Instructions to follow: Each line that holds the word "rewrite" counts once; give the total for the records below and nothing else.
╭─ Data to process
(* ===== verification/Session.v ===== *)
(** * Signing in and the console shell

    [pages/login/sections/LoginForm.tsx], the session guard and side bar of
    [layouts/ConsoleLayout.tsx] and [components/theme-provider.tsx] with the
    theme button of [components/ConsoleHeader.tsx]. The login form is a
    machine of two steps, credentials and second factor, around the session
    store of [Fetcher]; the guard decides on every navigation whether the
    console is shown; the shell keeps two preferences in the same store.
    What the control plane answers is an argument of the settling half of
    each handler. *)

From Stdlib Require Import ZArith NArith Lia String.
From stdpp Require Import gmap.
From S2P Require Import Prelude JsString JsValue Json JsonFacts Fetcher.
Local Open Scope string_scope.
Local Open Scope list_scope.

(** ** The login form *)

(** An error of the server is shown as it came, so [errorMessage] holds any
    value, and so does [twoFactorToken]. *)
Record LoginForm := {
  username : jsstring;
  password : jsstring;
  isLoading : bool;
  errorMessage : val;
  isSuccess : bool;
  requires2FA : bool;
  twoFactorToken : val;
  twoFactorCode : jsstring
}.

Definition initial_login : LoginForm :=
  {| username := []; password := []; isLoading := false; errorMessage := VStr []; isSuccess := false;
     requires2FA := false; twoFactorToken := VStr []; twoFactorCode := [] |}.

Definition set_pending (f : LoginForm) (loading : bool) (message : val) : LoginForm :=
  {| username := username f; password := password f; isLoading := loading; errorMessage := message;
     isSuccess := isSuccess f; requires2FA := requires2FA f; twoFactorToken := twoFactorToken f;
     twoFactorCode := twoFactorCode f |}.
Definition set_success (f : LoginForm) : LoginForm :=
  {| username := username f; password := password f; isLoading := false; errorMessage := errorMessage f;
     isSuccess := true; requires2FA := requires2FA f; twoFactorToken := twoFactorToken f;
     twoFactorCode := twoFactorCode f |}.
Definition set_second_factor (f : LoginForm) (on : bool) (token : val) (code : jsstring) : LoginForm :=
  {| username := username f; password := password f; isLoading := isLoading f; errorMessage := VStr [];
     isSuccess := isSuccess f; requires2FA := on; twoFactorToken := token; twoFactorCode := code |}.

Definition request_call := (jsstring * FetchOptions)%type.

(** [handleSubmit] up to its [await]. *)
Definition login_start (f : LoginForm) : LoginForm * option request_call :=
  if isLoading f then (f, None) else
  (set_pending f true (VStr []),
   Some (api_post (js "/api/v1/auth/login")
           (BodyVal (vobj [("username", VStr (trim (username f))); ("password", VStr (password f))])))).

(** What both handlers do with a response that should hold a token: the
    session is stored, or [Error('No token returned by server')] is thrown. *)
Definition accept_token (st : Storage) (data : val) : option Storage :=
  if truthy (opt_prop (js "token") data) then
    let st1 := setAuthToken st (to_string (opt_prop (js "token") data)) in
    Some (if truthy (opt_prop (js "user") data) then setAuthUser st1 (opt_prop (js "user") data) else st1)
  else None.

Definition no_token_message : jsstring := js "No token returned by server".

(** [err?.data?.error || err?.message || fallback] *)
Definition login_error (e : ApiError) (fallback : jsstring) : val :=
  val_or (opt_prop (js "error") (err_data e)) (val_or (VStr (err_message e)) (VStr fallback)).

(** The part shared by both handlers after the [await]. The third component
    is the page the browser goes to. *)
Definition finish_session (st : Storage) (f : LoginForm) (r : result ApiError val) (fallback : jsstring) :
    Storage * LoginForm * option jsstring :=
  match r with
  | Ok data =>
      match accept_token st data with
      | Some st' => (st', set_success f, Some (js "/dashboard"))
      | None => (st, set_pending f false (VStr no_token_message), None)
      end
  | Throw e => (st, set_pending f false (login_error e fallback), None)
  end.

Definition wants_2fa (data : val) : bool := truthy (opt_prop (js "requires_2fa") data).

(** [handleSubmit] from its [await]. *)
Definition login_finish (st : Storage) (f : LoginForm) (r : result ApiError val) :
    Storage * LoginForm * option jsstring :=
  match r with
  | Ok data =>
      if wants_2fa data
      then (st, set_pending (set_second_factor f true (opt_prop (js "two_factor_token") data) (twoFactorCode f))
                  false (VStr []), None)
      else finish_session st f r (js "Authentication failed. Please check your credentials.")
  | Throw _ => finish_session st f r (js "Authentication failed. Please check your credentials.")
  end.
╰─
╭─ Data to process
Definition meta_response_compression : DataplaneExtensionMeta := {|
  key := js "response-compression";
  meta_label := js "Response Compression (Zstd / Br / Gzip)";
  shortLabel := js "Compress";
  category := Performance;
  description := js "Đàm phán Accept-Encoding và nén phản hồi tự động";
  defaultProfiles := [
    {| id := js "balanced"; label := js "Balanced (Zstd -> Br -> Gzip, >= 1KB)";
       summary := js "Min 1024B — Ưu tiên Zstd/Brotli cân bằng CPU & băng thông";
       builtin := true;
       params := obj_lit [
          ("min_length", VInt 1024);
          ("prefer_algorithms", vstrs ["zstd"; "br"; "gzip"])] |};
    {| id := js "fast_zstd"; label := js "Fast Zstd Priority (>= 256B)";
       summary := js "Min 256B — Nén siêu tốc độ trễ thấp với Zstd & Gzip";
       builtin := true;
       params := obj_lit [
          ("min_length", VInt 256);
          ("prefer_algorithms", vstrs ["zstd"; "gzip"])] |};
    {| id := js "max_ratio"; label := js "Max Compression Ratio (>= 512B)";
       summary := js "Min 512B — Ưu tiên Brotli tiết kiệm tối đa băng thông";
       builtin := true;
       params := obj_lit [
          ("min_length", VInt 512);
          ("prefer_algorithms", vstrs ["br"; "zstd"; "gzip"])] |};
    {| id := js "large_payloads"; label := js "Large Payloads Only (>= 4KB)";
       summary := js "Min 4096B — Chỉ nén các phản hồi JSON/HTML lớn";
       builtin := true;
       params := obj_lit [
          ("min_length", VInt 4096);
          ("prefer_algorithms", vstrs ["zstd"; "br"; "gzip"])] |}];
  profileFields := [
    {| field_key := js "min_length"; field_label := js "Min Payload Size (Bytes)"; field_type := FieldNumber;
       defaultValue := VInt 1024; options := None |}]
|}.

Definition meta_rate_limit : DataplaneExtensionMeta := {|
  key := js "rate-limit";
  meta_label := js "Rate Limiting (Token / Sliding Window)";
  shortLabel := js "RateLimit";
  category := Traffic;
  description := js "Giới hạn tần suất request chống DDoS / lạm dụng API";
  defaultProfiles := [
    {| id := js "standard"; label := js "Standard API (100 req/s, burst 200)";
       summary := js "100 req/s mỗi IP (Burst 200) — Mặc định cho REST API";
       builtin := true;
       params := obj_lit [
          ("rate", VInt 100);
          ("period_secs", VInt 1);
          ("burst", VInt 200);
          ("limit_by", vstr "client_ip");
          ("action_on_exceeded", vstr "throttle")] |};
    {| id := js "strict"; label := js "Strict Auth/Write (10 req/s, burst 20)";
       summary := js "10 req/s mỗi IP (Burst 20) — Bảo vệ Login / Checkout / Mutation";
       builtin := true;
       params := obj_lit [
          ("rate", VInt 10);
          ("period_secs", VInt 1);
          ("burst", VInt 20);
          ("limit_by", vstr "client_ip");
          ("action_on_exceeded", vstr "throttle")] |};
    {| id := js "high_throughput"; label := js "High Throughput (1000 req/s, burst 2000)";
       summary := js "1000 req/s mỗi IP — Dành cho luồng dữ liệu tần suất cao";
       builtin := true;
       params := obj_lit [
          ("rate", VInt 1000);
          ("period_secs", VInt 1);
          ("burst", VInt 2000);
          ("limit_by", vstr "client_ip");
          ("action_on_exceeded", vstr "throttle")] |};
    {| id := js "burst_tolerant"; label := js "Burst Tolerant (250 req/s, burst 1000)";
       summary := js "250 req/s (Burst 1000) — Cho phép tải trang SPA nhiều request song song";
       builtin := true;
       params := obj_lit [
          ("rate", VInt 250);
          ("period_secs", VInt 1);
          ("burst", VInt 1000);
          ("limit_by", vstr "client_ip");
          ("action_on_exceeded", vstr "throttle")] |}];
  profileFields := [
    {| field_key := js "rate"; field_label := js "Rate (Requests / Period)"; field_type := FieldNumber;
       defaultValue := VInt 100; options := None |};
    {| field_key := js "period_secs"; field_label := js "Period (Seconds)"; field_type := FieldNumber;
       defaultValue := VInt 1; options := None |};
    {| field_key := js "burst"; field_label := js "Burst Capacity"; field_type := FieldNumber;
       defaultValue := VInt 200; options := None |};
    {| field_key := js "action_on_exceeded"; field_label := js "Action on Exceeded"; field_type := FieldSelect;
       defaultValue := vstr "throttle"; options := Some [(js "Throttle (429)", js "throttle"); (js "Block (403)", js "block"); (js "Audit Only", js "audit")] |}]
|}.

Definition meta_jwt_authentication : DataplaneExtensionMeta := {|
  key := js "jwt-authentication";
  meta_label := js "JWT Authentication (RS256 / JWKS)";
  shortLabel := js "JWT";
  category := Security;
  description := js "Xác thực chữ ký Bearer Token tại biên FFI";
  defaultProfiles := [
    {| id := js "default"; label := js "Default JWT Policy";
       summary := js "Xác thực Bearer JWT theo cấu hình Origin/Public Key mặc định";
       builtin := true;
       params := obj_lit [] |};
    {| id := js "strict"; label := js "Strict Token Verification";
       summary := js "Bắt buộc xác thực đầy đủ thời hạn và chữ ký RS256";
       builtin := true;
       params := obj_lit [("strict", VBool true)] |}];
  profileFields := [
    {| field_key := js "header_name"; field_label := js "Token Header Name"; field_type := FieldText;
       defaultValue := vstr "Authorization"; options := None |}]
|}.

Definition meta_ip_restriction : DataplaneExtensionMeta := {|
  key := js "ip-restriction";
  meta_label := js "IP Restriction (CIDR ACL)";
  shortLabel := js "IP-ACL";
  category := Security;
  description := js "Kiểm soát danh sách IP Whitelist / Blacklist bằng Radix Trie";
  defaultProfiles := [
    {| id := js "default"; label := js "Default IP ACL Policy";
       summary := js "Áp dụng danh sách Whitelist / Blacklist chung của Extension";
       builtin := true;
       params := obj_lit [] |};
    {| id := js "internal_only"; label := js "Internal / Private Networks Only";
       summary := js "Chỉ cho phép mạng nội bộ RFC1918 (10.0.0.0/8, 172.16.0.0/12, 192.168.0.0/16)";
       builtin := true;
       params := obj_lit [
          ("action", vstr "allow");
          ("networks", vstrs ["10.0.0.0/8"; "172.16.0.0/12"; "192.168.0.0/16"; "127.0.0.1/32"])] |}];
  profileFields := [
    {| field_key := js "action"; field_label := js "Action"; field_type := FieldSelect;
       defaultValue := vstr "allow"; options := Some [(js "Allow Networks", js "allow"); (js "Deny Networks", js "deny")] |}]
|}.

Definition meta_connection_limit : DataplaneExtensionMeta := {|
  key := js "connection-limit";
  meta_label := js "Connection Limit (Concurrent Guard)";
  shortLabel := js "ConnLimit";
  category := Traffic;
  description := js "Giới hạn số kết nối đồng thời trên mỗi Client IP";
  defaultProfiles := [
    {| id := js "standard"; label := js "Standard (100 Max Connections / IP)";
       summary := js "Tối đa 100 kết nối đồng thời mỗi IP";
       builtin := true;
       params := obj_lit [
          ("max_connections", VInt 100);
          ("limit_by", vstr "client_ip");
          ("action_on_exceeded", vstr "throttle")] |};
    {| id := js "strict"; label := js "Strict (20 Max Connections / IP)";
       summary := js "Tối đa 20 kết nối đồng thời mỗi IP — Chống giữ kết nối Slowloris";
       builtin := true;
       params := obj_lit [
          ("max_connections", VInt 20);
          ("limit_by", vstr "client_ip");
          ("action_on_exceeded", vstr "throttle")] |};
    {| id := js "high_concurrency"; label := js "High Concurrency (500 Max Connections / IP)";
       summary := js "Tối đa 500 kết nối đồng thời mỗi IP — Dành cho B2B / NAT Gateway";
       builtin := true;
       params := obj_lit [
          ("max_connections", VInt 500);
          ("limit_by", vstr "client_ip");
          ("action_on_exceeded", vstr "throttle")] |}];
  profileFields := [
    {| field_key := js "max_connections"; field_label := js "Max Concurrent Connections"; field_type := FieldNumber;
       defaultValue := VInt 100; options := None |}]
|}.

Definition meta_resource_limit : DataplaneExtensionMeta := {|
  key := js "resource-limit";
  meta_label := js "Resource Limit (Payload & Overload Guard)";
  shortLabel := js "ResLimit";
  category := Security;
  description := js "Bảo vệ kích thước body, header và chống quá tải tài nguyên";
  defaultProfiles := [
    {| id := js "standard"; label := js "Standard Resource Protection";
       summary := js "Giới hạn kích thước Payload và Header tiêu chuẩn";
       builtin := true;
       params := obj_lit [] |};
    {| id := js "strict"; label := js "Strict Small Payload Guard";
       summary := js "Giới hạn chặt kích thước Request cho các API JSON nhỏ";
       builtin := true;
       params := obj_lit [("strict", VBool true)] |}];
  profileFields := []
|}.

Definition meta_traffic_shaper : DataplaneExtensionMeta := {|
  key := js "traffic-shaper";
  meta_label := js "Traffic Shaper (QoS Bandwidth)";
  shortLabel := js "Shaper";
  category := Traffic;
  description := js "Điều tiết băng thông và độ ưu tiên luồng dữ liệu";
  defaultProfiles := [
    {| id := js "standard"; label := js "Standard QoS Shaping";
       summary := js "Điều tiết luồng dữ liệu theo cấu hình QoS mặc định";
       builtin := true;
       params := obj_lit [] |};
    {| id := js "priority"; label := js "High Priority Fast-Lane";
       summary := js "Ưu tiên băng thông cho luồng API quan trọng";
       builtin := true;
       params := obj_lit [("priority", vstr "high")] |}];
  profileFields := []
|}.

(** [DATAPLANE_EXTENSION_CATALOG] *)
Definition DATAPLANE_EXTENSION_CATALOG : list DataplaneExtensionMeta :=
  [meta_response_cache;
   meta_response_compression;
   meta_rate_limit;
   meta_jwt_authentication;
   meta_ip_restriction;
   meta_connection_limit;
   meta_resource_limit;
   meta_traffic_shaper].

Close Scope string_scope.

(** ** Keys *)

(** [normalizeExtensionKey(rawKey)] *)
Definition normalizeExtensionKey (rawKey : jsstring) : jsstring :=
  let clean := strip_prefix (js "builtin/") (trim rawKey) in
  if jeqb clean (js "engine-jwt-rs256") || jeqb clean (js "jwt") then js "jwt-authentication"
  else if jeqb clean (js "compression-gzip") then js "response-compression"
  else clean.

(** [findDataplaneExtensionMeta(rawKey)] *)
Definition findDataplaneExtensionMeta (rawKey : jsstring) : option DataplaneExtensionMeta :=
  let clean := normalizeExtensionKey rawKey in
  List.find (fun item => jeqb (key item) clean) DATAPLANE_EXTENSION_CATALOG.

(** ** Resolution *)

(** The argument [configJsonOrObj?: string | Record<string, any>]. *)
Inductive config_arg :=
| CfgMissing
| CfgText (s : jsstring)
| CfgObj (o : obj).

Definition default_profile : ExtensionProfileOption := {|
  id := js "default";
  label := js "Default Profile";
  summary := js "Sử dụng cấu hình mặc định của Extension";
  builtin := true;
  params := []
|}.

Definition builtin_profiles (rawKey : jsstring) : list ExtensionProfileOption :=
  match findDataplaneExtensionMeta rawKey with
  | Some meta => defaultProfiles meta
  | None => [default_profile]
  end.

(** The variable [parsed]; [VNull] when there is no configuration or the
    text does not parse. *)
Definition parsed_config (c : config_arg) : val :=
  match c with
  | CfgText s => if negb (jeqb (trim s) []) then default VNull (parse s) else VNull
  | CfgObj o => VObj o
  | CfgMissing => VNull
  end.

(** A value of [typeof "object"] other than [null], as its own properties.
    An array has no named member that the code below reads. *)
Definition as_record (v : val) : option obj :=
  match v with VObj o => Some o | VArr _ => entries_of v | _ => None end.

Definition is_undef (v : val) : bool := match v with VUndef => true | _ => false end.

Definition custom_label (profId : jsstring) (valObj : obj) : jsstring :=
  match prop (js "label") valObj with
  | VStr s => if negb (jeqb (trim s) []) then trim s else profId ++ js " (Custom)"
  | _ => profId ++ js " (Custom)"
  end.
╰─
╭─ Data to process
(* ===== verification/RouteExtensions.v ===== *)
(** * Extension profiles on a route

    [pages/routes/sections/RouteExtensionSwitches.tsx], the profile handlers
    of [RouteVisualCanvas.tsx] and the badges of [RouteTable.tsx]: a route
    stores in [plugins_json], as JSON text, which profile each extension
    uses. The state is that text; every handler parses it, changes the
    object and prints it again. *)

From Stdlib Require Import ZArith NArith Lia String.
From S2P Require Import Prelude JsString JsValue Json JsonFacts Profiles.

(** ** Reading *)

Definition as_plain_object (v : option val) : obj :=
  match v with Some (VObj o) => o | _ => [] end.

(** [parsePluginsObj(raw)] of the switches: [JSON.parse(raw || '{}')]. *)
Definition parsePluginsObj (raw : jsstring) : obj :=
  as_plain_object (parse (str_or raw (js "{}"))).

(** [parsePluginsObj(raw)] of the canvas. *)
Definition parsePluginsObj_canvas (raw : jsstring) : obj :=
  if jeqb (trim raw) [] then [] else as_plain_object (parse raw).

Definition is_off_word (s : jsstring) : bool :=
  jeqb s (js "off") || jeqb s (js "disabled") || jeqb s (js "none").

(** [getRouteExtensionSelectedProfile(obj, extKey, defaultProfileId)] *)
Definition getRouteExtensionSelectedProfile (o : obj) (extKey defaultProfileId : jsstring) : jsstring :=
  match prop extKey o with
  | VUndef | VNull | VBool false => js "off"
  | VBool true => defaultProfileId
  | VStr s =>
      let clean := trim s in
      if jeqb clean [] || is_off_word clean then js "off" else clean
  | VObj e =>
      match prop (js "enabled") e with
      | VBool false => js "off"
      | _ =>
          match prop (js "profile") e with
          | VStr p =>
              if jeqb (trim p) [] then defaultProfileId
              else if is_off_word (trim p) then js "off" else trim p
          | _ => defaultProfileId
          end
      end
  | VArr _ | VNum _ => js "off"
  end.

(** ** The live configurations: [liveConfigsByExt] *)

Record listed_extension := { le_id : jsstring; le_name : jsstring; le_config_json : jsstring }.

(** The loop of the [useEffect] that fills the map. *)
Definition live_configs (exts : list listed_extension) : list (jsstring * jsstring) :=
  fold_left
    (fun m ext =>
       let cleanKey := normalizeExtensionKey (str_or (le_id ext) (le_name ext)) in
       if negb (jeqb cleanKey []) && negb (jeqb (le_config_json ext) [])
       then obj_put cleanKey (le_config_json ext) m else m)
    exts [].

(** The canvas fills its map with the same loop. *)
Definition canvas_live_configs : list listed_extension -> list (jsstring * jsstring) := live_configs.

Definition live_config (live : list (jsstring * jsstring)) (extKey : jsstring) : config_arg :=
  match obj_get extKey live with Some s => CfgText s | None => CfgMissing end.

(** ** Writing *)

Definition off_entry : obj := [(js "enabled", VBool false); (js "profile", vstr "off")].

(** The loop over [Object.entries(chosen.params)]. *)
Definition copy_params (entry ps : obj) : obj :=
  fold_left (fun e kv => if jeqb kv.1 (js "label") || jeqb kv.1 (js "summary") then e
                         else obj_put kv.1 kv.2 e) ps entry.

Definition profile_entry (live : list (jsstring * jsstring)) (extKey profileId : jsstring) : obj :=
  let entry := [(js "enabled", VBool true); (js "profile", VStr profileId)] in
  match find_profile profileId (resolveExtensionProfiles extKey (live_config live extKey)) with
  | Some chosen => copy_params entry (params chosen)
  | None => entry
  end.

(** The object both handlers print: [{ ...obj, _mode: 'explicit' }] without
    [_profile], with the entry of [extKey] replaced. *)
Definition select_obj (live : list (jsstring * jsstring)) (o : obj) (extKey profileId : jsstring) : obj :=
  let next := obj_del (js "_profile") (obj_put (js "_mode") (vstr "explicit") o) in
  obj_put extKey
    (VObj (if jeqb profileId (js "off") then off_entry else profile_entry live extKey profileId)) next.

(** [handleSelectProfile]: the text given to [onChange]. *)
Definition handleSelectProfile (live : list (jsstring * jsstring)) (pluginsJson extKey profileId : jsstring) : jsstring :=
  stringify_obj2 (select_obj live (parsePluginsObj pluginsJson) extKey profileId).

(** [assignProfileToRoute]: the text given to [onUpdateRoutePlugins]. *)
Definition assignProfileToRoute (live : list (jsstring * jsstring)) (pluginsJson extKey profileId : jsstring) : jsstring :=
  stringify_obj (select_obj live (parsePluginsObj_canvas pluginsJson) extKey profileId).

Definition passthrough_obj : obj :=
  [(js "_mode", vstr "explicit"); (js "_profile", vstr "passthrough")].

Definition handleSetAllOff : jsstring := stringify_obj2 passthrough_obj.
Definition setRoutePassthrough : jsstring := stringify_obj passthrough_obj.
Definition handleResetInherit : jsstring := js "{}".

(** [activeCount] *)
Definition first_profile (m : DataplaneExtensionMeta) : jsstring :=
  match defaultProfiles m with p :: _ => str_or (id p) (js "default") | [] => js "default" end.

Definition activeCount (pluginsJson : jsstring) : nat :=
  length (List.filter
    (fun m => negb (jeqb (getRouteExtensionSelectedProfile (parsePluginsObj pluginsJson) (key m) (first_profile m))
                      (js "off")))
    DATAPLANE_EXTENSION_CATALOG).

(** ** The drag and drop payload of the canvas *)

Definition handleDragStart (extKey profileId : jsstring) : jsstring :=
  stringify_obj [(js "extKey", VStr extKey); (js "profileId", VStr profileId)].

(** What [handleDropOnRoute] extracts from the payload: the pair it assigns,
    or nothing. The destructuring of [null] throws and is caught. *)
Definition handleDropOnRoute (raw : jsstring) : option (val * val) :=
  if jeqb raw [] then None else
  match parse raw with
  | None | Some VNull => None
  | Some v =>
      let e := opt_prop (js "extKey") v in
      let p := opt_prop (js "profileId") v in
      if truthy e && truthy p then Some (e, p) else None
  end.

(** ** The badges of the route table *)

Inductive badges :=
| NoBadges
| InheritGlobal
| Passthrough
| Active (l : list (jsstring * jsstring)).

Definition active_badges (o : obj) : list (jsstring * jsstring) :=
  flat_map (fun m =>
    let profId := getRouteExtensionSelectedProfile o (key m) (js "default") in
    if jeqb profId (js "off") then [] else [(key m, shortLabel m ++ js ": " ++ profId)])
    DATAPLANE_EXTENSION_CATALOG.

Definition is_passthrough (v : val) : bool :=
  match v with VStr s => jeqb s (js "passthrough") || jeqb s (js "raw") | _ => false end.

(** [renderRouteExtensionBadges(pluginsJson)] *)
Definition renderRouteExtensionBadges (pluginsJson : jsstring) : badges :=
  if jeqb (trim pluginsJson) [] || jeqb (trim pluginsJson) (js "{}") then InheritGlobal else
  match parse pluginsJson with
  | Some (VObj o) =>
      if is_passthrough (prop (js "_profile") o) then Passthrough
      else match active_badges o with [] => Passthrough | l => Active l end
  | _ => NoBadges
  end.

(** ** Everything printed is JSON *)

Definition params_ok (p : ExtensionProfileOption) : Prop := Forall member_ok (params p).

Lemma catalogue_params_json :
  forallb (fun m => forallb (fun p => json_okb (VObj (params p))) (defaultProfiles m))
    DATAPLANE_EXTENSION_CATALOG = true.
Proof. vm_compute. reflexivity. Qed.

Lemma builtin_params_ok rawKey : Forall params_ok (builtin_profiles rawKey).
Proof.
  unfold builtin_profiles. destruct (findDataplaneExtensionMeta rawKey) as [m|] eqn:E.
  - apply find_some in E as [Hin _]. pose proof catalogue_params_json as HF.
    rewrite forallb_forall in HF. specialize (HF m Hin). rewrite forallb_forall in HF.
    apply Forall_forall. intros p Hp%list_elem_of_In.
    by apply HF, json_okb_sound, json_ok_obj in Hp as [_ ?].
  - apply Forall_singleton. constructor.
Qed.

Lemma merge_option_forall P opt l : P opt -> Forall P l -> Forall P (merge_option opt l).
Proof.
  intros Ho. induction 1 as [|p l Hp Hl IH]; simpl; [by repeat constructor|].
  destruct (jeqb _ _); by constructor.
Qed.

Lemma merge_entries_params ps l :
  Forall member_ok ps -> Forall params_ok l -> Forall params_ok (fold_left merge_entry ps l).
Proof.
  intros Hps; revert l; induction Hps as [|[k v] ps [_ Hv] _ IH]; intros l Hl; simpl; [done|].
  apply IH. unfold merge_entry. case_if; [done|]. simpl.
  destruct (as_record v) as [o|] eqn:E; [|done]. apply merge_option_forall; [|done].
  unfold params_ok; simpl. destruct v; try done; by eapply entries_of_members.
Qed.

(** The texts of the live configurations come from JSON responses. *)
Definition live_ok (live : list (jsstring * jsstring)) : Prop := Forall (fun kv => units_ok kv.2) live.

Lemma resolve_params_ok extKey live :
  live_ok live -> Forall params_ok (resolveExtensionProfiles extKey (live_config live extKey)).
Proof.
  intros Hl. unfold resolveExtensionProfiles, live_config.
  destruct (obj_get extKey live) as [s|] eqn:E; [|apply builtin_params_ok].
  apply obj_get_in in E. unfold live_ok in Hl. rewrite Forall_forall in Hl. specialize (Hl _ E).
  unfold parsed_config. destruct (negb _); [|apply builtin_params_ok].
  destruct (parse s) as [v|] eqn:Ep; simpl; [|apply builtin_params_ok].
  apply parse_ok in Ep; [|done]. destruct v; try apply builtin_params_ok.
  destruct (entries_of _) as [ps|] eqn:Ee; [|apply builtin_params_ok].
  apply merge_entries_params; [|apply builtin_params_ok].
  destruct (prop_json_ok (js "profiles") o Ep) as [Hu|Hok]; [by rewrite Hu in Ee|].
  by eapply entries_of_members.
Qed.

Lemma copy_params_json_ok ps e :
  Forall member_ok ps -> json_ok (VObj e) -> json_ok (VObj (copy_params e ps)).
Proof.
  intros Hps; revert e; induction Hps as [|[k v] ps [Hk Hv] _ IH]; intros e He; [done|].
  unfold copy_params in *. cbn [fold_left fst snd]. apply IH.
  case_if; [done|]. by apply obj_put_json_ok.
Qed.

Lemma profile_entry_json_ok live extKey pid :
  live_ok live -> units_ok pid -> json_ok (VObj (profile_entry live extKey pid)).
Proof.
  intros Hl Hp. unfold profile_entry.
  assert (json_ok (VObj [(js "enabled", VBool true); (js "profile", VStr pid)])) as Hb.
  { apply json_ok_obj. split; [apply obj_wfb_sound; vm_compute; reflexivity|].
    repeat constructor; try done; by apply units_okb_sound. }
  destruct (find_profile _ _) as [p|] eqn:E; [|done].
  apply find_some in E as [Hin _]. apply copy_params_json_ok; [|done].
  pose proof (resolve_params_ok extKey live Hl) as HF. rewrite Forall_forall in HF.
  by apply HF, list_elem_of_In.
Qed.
╰─
Answer to this task: 4